── Data for review

Lemma get_values_empty_window_witness :
  Api.get_values None (Some 200) (Some 100)
    (run spec_schema [AddValue 150 1 0.5%float] empty_db)
  = Api.Returns [].
Proof.
  apply (get_values_empty_window None 200 100
           (run spec_schema [AddValue 150 1 0.5%float] empty_db)).
  - reflexivity.
  - lia.
Defined.

(** X13. Filtering by a type id of the signed 64-bit range under which no
    [ValueType] is stored returns the empty list, in every store (the
    other filters in range too): the type filter is a join with
    [value_type], so even a value row carrying that id is not selected.
    The route answers with the empty list, not with 404. *)
Theorem get_values_unknown_type (k : Z) (s e : option Z) (db : Database) :
  Sql.bindable [Some k; s; e] = true ->
  ~ In k (map ValueType.id (tbl_value_type db)) ->
  get_values (Some k) s e db = mkOutcome (Return []) []
  /\ Api.get_values (Some k) s e db = Api.Returns [].
Proof.
  intros B Absent.
  assert (J : filter (fun row : Value.t * ValueType.t => ValueType.id (snd row) =? k)
                (Sql.join_value_type (tbl_value db) db) = []).
  { unfold Sql.join_value_type.
    induction (tbl_value db) as [|v l IH]; [reflexivity|].
    cbn [flat_map]. rewrite filter_app, IH, app_nil_r. clear IH.
    induction (tbl_value_type db) as [|ty tys IHt]; [reflexivity|].
    cbn [filter]. cbn [map] in Absent.
    assert (N : (ValueType.id ty =? k) = false)
      by (apply Z.eqb_neq; intros X; apply Absent; now left).
    assert (A' : ~ In k (map ValueType.id tys)) by (intros X; apply Absent; now right).
    destruct (ValueType.id ty =? Value.value_type_id v); cbn [map filter snd];
      rewrite ?N; now apply IHt. }
  assert (E : get_values (Some k) s e db = mkOutcome (Return []) []).
  { unfold get_values, scalars, Sql.execute. cbv zeta. rewrite B, J. now destruct s, e. }
  split; [exact E|]. unfold Api.get_values. now rewrite E.
Qed.

Lemma get_values_unknown_type_witness :
  get_values (Some 9) None None
    (mkDatabase [ValueType.mk 1 (Some "a"%string) (Some "b"%string)] []
                [Value.mk 1 100 (Some 0.5%float) 9])
  = mkOutcome (Return []) [].
Proof.
  apply (get_values_unknown_type 9 None None
           (mkDatabase [ValueType.mk 1 (Some "a"%string) (Some "b"%string)] []
                       [Value.mk 1 100 (Some 0.5%float) 9])).
  - reflexivity.
  - simpl. intuition lia.
Defined.

(** ** Routes *)

Lemma filter_key_nil_iff {R : Type} (key : R -> Z) (k : Z) (l : list R) :
  filter (fun r => key r =? k) l = [] <-> ~ In k (map key l).
Proof.
  split.
  - intros E. now apply existsb_eqb_false, filter_key_absent.
  - intros H. apply filter_key_present.
    destruct (existsb (Z.eqb k) (map key l)) eqn:X; [|reflexivity].
    apply existsb_exists in X. destruct X as [x [Hin Hx]]. apply Z.eqb_eq in Hx. now subst.
Qed.

(** X14. For an id of the signed 64-bit range, the routes
    [GET /type/{id}/] and [GET /device/{id}/] answer 404 exactly when no
    row of that id is stored, in every store; with unique keys a stored id
    is answered with its row. *)
Theorem read_routes_not_found (k : Z) (db : Database) :
  Sql.int64 k = true ->
  (Api.read_type k db = Api.HTTPException 404 "Item not found"
   <-> ~ In k (map ValueType.id (tbl_value_type db)))
  /\ (Api.read_device k db = Api.HTTPException 404 "Device not found"
      <-> ~ In k (map DeviceType.id (tbl_device_type db)))
  /\ (value_type_key db ->
      forall r, In r (tbl_value_type db) -> ValueType.id r = k ->
                Api.read_type k db = Api.Returns r)
  /\ (device_type_key db ->
      forall r, In r (tbl_device_type db) -> DeviceType.id r = k ->
                Api.read_device k db = Api.Returns r).
Proof.
  intros Hk.
  assert (Tv : result (get_value_type k db)
               = Sql.one (filter (fun r => ValueType.id r =? k) (tbl_value_type db))).
  { unfold get_value_type, bind, scalars, eval.
    rewrite (select_value_type_in_range k db Hk). reflexivity. }
  assert (Td : result (get_device_type k db)
               = match Sql.one_or_none
                         (filter (fun r => DeviceType.id r =? k) (tbl_device_type db)) with
                 | Return (Some found) => Return found
                 | Return None => Raise NoResultFound
                 | Raise e => Raise e
                 end).
  { unfold get_device_type, bind, scalars, eval.
    rewrite (select_device_type_in_range k db Hk).
    cbn [result commits durable last app].
    unfold Sql.device_type_rows. destruct (Sql.one_or_none _) as [[found|]|e]; reflexivity. }
  unfold Api.read_type, Api.read_device. rewrite Tv, Td.
  rewrite <- (filter_key_nil_iff ValueType.id), <- (filter_key_nil_iff DeviceType.id).
  split; [|split; [|split]].
  - destruct (filter _ (tbl_value_type db)) as [|r [|r' rest]]; cbn [Sql.one];
      split; intros H; try reflexivity; discriminate.
  - destruct (filter _ (tbl_device_type db)) as [|r [|r' rest]]; cbn [Sql.one_or_none];
      split; intros H; try reflexivity; discriminate.
  - intros ND r Hin Hr. pose proof (select_of_stored k db r ND Hin Hr) as Sel.
    unfold Sql.value_type_rows in Sel. now rewrite Sel.
  - intros ND r Hin Hr.
    destruct (primary_key_select DeviceType.id k (tbl_device_type db) ND) as [E|[r' [E _]]].
    + exfalso.
      assert (X : In r (filter (fun x => DeviceType.id x =? k) (tbl_device_type db))).
      { apply filter_In. split; [exact Hin|now apply Z.eqb_eq]. }
      rewrite E in X. exact X.
    + assert (X : In r (filter (fun x => DeviceType.id x =? k) (tbl_device_type db))).
      { apply filter_In. split; [exact Hin|now apply Z.eqb_eq]. }
      rewrite E in X. destruct X as [<-|[]]. now rewrite E.
Qed.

────

• What you have to do:
From the line with "rewrite E in X. exact X." through the final line of the records, return each line exactly. Leave out the rest.

• Result for this task:
      rewrite E in X. exact X.
    + assert (X : In r (filter (fun x => DeviceType.id x =? k) (tbl_device_type db))).
      { apply filter_In. split; [exact Hin|now apply Z.eqb_eq]. }
      rewrite E in X. destruct X as [<-|[]]. now rewrite E.
Qed.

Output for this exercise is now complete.